No, `fit-frame' does not restore any window config (unless Emacs does something
like that under the covers somehow), and it does not save any window config.  It
simply calculates the size of the buffer in terms of width and height, and
changes the frame width and height to fit it.  The code is here:
http://www.emacswiki.org/emacs/fit-frame.el

And `1on1-fit-minibuffer-frame' is here:
http://www.emacswiki.org/emacs/oneonone.el

The call to `fit-frame' in `1on1-fit-minibuffer-frame' is this:
(fit-frame frame (frame-width frame))
where frame is the standalone minibuffer frame.

> > In the last GDB backtrace I sent (yesterday), I did the 
> > following, in my version of Emacs, in Icicle mode:
> > 
> > C-h f  g r a p h i c  S-TAB
> > 
> > Then click `mouse-2' on completion candidate `display-graphic-p'.
> > That should end completion and show *Help* (in a separate frame,
> > in my setup) with the output of `describe-function'.  Instead,
> > Emacs crashes (or whatever you call it - no error raised).
> > 
> > That crash (or whatever it is) is reproducible in my setup.
> 
> This crash is identical to the first one.  So if you can show the
> window configuration data structure used by set-window-configuration
> in this case, it would be helpful.  TIA

I do not use `set-window-configuration' in my code at all.  I don't do anything
to or with window configurations in any of my code.


Here's some more info that might (or might not) help, though:

Since the latest crash is easily reproducible, I loaded fit-frame.el (not .elc)
and found that I could _not_ reproduce it - no crash.  IOW, when I load the
byte-compiled file Emacs crashes, but with the source file it does not crash.
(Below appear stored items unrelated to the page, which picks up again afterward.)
(* ===== verification/_CoqProject ===== *)
-Q . S2P
Prelude.v
CostEnums.v
ArchData.v
MachineIR.v
LatencyTable.v
OpClassifier.v
MemoryTiming.v
ScheduleModel.v
ResourceState.v
ExecState.v
ExecOps.v
MultiWave.v
EventSim.v
Examples.v
ResourceSpec.v
ExecLemmas.v
WaitSpec.v
QuerySpec.v
ExecInv.v
AliasSpec.v
TableSpec.v
MultiWaveSpec.v
EventSpec.v
TimelineSpec.v
ScheduleSpec.v
HazardSpec.v
SharedSpec.v
TicketIR.v
TicketState.v
TicketWaits.v
TicketLattice.v
TicketInv.v
TicketDrain.v
TicketReadback.v
TicketText.v
TicketSound.v
TicketIssue.v
TicketMain.v
TicketProgram.v
TicketExamples.v
GapIR.v
GapState.v
GapTransfer.v
GapLattice.v
GapMachine.v
GapGrow.v
GapSound.v
GapStep.v
GapFree.v
GapProgram.v
GapSpec.v
GapEquiv.v
GapRepair.v
GapTrace.v
GapRepairSpec.v
GapExamples.v
QuoIR.v
QuoExpand.v
QuoEval.v
QuoVerify.v
QuoDivide.v
QuoFold.v
QuoSpec.v
QuoTyping.v
QuoModulo.v
QuoModuloSpec.v
QuoCorrect.v
QuoSymbols.v
QuoProve.v
QuoSymbolsSpec.v
QuoProveSpec.v
QuoSearch.v
LaneIR.v
LaneScan.v
LaneSpec.v
LaneSafe.v
LanePack.v
LanePackSpec.v
LaneAlias.v
LaneRound.v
What's more, I typically byte-compile in Emacs 20 (unless the library in
question requires a later version). But I've tested this with fit-frame.el that
was compiled using Emacs 20 and using the latest Emacs 24 Windows binary.
Either fit-frame.elc provokes the crash (in Emacs 24 only).

So something in the byte-compiled file leads to the "crash", whereas no error is
raised and no crash occurs if I load fit-frame.el.

HTH.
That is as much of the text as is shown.